It's that time of year again when your Symantec security products start flashing at you for their annual update. This time Symantec has not only tweaked the performance of the various products that make up its security suite, but has also endeavoured to give them a new look.
Wisely erring on the side of caution the changes to the interface are nothing dramatic so the old familiarity remains but with a new colour scheme and extended functionality. The whole aim of Norton Internet Security is to be a 'set and forget' package that almost anybody can install and have up and running in about 15 minutes.
It achieves that aim with a few minor exceptions where intuitiveness sometimes inexplicably goes out the door.
The suite is made up of the core Norton AntiVirus 2005 which comes with new internet worm protection that Symantec says is designed to block new types of fast spreading blended threats that take advantage of vulnerabilities in Windows.

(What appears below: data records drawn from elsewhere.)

(** C5 on the code: [Home] sets the new index to 0 without looking at the
    number of children.  On a control without children the getter returns
    -1, so the handler takes the branch for a changed index: the setter
    finds index 0 out of range and selects nothing, and [change] and [input]
    are dispatched although the selection state is what it was. *)
Theorem home_on_empty_control_notifies :
  let st := Examples.empty in
  let event := Examples.keydown "Home" in
  children st = [] ∧
  selectedIndex st = -1 ∧
  newSelectionIndex st Examples.flat "Home" = Some (Some 0) ∧
  ∃ st', keyHandler st Examples.flat event
         = Some (st', KeyboardEvent.preventDefault event) ∧
         attributes st' = attributes st ∧
         selectedChildren st' = selectedChildren st ∧
         dispatched st = [] ∧
         dispatched st' = ["change"; "input"]%string.
Proof.
  intros st event. split_and!; [done..|].
  eexists. split; [by vm_compute|]. by vm_compute.
Qed.

(** What holds of C5.  The two setters dispatch nothing. *)
Lemma setters_dispatch_nothing st (value : Z) (element : option node) :
  effects (set_selectedIndex st value) = effects st ∧
  effects (set_selectedChild st element) = effects st.
Proof.
  split.
  - unfold set_selectedIndex. destruct (_ && _); [|apply effects_clearSelection].
    destruct (item _ _); simpl; apply effects_clearSelection.
  - unfold set_selectedChild.
    generalize (children (clearSelection st)). intros rest.
    rewrite <- (effects_clearSelection st).
    generalize (clearSelection st). intros st1.
    induction rest as [|c rest IH]; simpl; [done|]. by case_decide.
Qed.

Lemma selectedIndex_of_selectedChildren st st' :
  children st' = children st →
  selectedChildren st' = selectedChildren st →
  selectedIndex st' = selectedIndex st.
Proof.
  intros Hc Hs. symmetry. apply selectedIndex_ext; [done|].
  intros child Hin.
  pose proof (elem_of_selectedChildren st child) as H1.
  pose proof (elem_of_selectedChildren st' child) as H2.
  rewrite Hs, Hc in H2.
  destruct (isSelected st child), (isSelected st' child); try done.
  - symmetry. apply H2, H1. done.
  - apply H1, H2. done.
Qed.

(** A key press that leaves the selected children as they were leaves the
    whole state as it was (so dispatches nothing), except [Home] on a
    control without children. *)
Lemma keyHandler_silent_when_unchanged st lay event st' event' :
  NoDup (children st) →
  ¬ (KeyboardEvent.key event = "Home"%string ∧ children st = []) →
  keyHandler st lay event = Some (st', event') →
  selectedChildren st' = selectedChildren st →
  st' = st.
Proof.
  intros Hnd Hhome Hk Hsame.
  destruct (newSelectionIndex_cases st lay (KeyboardEvent.key event))
    as [H|(n & H & Hn)].
  - rewrite (keyHandler_unclaimed _ _ _ H) in Hk. by simplify_eq.
  - rewrite (keyHandler_claimed _ _ _ _ H) in Hk.
    destruct (decide (n ≠ selectedIndex st)) as [Hne|]; [|by simplify_eq].
    exfalso. destruct Hn as [?|[Hrange|(? & _ & ?)]]; [done| |tauto].
    assert (∃ st1, keyHandler st lay event
                   = Some (st1, KeyboardEvent.preventDefault event) ∧
                   selectedIndex st1 = n) as (st1 & Hk1 & Hidx)
      by (apply keyHandler_moves_to; auto).
    rewrite (keyHandler_claimed _ _ _ _ H), decide_True in Hk1 by done.
    injection Hk1 as <-. injection Hk as <- <-.
    apply Hne. rewrite <- Hidx.
    apply selectedIndex_of_selectedChildren; [|done].
    apply (onlyMarkersChanged_notify st), onlyMarkersChanged_scroll.
    apply onlyMarkersChanged_set_selectedIndex.
Qed.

As with the 2004 version it also includes protection against spyware. While the only time the average user is going to notice the enhanced protection is when a virus, worm, trojan or piece of spyware is detected and stopped, they will notice the benefits of new and enhanced scanning which is faster and does not slow down Windows boot up as much as earlier versions.
Norton Personal Firewall has come a long way since it was first introduced to the consumer market a few years ago. While even then it was one of the easiest firewalls to set up and use, the early versions were a pest compared to 2005 and constantly asked for you to set rules for obscure applications that needed to access the net.

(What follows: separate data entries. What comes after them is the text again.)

(** * Personal budget tracker: the ledger, its store and its aggregates

    A shallow embedding of [streamlit_app.py].  The script is one page
    render: it loads the backing CSV file into a pandas table, applies at
    most one mutation asked for by a form (add, update, delete), saves,
    and otherwise computes the summary figures.

    What is modelled, and how:
    - a table ([DataFrame]) is its list of column names and its rows in
      order, every row carrying its index label, because [.loc] and
      [drop] address rows by label and not by position;
    - a text cell is a string or the missing value NaN, a date cell is a
      timestamp or NaT, an amount is an exact rational or NaN (the
      rounding of binary floats is not modelled);
    - the backing file is its header and its lines after CSV tokenising:
      text fields are kept as text, numeric fields as numbers (see
      [CsvLine] for the fields on which this is what pandas does);
    - the date parser of pandas is a parameter of [load_data]; a concrete
      parser for the ISO formats that [to_csv] writes is given for the
      examples;
    - exceptions are values of [result]. *)

From Stdlib Require Import List String Ascii Arith NArith Bool Lia QArith Permutation Sorted.
From stdpp Require Import gmap strings.
Import ListNotations.
Local Open Scope string_scope.
Local Open Scope nat_scope.

(** ** Exceptions *)

Inductive Exn : Type :=
| ValueError            (* pandas: shape mismatch when building a frame *)
| KeyError              (* pandas: label not found *)
| ParserError           (* pandas: to_datetime with errors='raise' *)
| StreamlitAPIException (* widget value outside its bounds *).

Inductive result (A : Type) : Type :=
| Ok (a : A)
| Raise (e : Exn).
Arguments Ok {A} a.
Arguments Raise {A} e.

Definition bind {A B : Type} (c : result A) (k : A -> result B) : result B :=
  match c with
  | Ok a => k a
  | Raise e => Raise e
  end.

Notation "'do' x <- c ; k" := (bind c (fun x => k))
  (at level 10, x name, c at level 100, k at level 200).

Fixpoint mapM {A B : Type} (f : A -> result B) (l : list A) : result (list B) :=
  match l with
  | [] => Ok []
  | x :: l' => do y <- f x; do ys <- mapM f l'; Ok (y :: ys)
  end.

(** ** Timestamps *)

(** A pandas Timestamp, kept as its calendar fields and the seconds since
    midnight. *)
Record Timestamp : Type := mkTimestamp {
  year : N;
  month : N;
  day : N;
  secs : N
}.

Local Open Scope N_scope.

Definition is_leap (y : N) : bool :=
  ((y mod 4 =? 0) && negb (y mod 100 =? 0)) || (y mod 400 =? 0).

Definition days_in_month (y m : N) : N :=
  match m with
  | 1 | 3 | 5 | 7 | 8 | 10 | 12 => 31
  | 4 | 6 | 9 | 11 => 30
  | 2 => if is_leap y then 29 else 28
  | _ => 0
  end.

(** The timestamps pandas can hold: a real calendar day, in a year wholly
    inside the nanosecond range (1677-09-21 to 2262-04-11). *)
Definition ts_valid (t : Timestamp) : bool :=
  (1678 <=? year t) && (year t <=? 2261) &&
  (1 <=? month t) && (month t <=? 12) &&
  (1 <=? day t) && (day t <=? days_in_month (year t) (month t)) &&
  (secs t <? 86400).

(** Chronological rank: on valid timestamps it orders as time does. *)
Definition ts_ord (t : Timestamp) : N :=
  ((year t * 13 + month t) * 32 + day t) * 86400 + secs t.

(** [Series.dt.normalize()] and [pd.to_datetime(date)]: midnight of the day. *)
Definition normalize (t : Timestamp) : Timestamp :=
  {| year := year t; month := month t; day := day t; secs := 0 |}.

Definition ts_eqb (a b : Timestamp) : bool :=
  (year a =? year b) && (month a =? month b) && (day a =? day b) && (secs a =? secs b).

(** *** Printing *)

Definition digit (n : N) : ascii := ascii_of_N (48 + n).

Definition pad2 (n : N) : list ascii := [digit (n / 10 mod 10); digit (n mod 10)].

Definition pad4 (n : N) : list ascii :=
  [digit (n / 1000 mod 10); digit (n / 100 mod 10); digit (n / 10 mod 10); digit (n mod 10)].

Definition dash : ascii := "-"%char.
Definition colon : ascii := ":"%char.
Definition space : ascii := " "%char.

(** [strftime('%Y-%m')], which is also [dt.to_period("M").astype(str)]. *)
Definition strftime_Ym (t : Timestamp) : string :=
  string_of_list_ascii (pad4 (year t) ++ dash :: pad2 (month t)).

Definition strftime_Ymd (t : Timestamp) : list ascii :=
  pad4 (year t) ++ dash :: pad2 (month t) ++ dash :: pad2 (day t).

Definition strftime_HMS (t : Timestamp) : list ascii :=
  pad2 (secs t / 3600) ++ colon :: pad2 (secs t / 60 mod 60) ++ colon :: pad2 (secs t mod 60).

(** How [to_csv] writes one timestamp: the day alone when every timestamp
    of the column is at midnight ([dates_only]), day and time otherwise. *)
Definition format_timestamp (dates_only : bool) (t : Timestamp) : string :=
  string_of_list_ascii
    (if dates_only then strftime_Ymd t else strftime_Ymd t ++ space :: strftime_HMS t).

(** *** A parser for the ISO formats *)

Definition digit_val (c : ascii) : option N :=
  let n := N_of_ascii c in
  if (48 <=? n) && (n <=? 57) then Some (n - 48) else None.

Definition num2 (a b : ascii) : option N :=
  match digit_val a, digit_val b with
  | Some x, Some y => Some (10 * x + y)
  | _, _ => None
  end.

Definition num4 (a b c d : ascii) : option N :=
  match num2 a b, num2 c d with
  | Some x, Some y => Some (100 * x + y)
  | _, _ => None
  end.

Definition check_valid (t : Timestamp) : option Timestamp :=
  if ts_valid t then Some t else None.

Definition parse_Ymd (y1 y2 y3 y4 s1 m1 m2 s2 d1 d2 : ascii) (sec : N) : option Timestamp :=
  if Ascii.eqb s1 dash && Ascii.eqb s2 dash then
    match num4 y1 y2 y3 y4, num2 m1 m2, num2 d1 d2 with
    | Some y, Some m, Some d => check_valid (mkTimestamp y m d sec)
    | _, _, _ => None
    end
  else None.

Definition parse_HMS (h1 h2 s1 m1 m2 s2 c1 c2 : ascii) : option N :=
  if Ascii.eqb s1 colon && Ascii.eqb s2 colon then
    match num2 h1 h2, num2 m1 m2, num2 c1 c2 with
    | Some h, Some m, Some s =>
        if (h <? 24) && (m <? 60) && (s <? 60) then Some (h * 3600 + m * 60 + s) else None
    | _, _, _ => None
    end
  else None.

(** Reads "YYYY-MM-DD" and "YYYY-MM-DD HH:MM:SS"; anything else, and any
    day that is not on the calendar, is no date. *)
Definition iso_datetime (s : string) : option Timestamp :=
  match list_ascii_of_string s with
  | [y1; y2; y3; y4; s1; m1; m2; s2; d1; d2] =>
      parse_Ymd y1 y2 y3 y4 s1 m1 m2 s2 d1 d2 0
  | [y1; y2; y3; y4; s1; m1; m2; s2; d1; d2; sp; h1; h2; c1; n1; n2; c2; e1; e2] =>
      if Ascii.eqb sp space then
        match parse_HMS h1 h2 c1 n1 n2 c2 e1 e2 with
        | Some sec => parse_Ymd y1 y2 y3 y4 s1 m1 m2 s2 d1 d2 sec
        | None => None
        end
      else None
  | _ => None
  end.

Some of that still occurs, but you no longer need a degree in IT to work out what to do and in most cases NPF will automatically set rules for you. While Norton Personal Firewall is not going to protect you from a determined hacker
- after all, little will - it can give you peace of mind while doing your online banking or shopping and it will at least put a solid lock on the door to your PC.
Its big advantage is that it is self configuring, so you do not have to spend hours creating specific rules for it and it is simple to specify the information, such as bank account numbers, credit card details and email addresses you want to protect.
As with previous versions you can set up individual accounts for various family members with different levels of access, but the biggest improvement is the ability to specify exceptions to privacy rules.
In the past if you wanted to block your bank account number from going out over the web, NPF would even attempt to block it from your bank's website and you would be pestered with onscreen messages asking whether you wanted to override the rule.
With the 2005 version you can specify the websites where you want to be able to use the confidential information you have blocked from elsewhere, so you no longer have to put up with the permission requests. Behind the interface, NPF has also been given a few tweaks to improve its intrusion detection.
Last year Symantec added Norton AntiSpam to the product and it has proved to be one of the most effective spam killers on the market, with a pleasingly low false positive rate. It was easy to set up and within a few days had taught itself - with a little help from the user - what you considered spam and what was genuine email. It integrated well with Outlook and Outlook Express and was generally an impressive package.
The 2005 version goes a couple of steps further. It now also filters Yahoo! Mail, Hotmail and MSN Mail for spam, automatically creating a separate spam folder in your account in the same way it creates a spam folder in Outlook or Outlook Express. NAS also now filters foreign language emails, but its here that the programs designers seem to have missed the point. You have to configure NAS to tell it what language emails you want to receive and it offers a choice of several dozen - however, by default it selects all of them and asks you to uncheck the ones you don't want, when
common sense would suggest that by default you should be able to just check the ones you want.
There is a way of doing it but it is not the first option offered.
You can buy each product individually. NAV and NPF retail for $99.95 each while NAS is $79.95. However, the Norton Internet Security package is a logical and common sense way to buy and as good as any home user suite on the market - and yes, it does work with Windows XP SP2.